## ASSIGNED TASK
When you reach the line containing "- [bytes] is" in the entries below, begin reproducing lines exactly, and stop once the line containing "go through [np.log2]" is done.

## Dataset entries
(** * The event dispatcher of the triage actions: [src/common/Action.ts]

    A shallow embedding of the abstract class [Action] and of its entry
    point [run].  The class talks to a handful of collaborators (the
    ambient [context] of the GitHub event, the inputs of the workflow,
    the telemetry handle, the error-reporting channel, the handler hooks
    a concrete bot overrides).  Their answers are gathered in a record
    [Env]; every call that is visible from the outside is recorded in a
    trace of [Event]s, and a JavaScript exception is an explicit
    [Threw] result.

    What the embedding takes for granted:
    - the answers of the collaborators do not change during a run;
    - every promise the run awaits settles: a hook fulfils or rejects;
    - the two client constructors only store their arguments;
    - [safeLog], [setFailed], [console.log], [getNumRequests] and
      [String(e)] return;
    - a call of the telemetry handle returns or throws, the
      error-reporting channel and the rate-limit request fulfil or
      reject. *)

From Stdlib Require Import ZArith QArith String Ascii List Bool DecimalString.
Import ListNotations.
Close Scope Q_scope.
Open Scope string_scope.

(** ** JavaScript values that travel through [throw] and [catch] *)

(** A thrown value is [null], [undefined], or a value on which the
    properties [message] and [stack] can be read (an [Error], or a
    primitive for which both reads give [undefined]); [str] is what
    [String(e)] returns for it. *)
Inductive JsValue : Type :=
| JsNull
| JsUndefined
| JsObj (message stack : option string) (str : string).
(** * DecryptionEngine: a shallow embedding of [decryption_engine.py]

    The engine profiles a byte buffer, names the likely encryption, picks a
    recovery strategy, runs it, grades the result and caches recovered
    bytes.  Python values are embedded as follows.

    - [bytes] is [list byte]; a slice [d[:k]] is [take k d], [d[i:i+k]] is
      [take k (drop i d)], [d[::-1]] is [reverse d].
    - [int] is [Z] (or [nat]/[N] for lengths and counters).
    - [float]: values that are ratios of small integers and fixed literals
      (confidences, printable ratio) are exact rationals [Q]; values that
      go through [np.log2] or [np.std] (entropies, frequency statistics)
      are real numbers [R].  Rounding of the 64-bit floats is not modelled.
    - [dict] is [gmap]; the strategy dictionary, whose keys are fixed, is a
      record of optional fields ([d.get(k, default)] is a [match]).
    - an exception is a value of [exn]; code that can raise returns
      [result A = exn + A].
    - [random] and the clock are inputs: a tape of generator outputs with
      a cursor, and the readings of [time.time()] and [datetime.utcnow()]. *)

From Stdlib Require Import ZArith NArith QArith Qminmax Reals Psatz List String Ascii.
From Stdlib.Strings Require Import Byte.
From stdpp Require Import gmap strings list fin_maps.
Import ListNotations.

## SOLUTION TO THIS EXERCISE
    - [bytes] is [list byte]; a slice [d[:k]] is [take k d], [d[i:i+k]] is
      [take k (drop i d)], [d[::-1]] is [reverse d].
    - [int] is [Z] (or [nat]/[N] for lengths and counters).
    - [float]: values that are ratios of small integers and fixed literals
      (confidences, printable ratio) are exact rationals [Q]; values that
      go through [np.log2] or [np.std] (entropies, frequency statistics)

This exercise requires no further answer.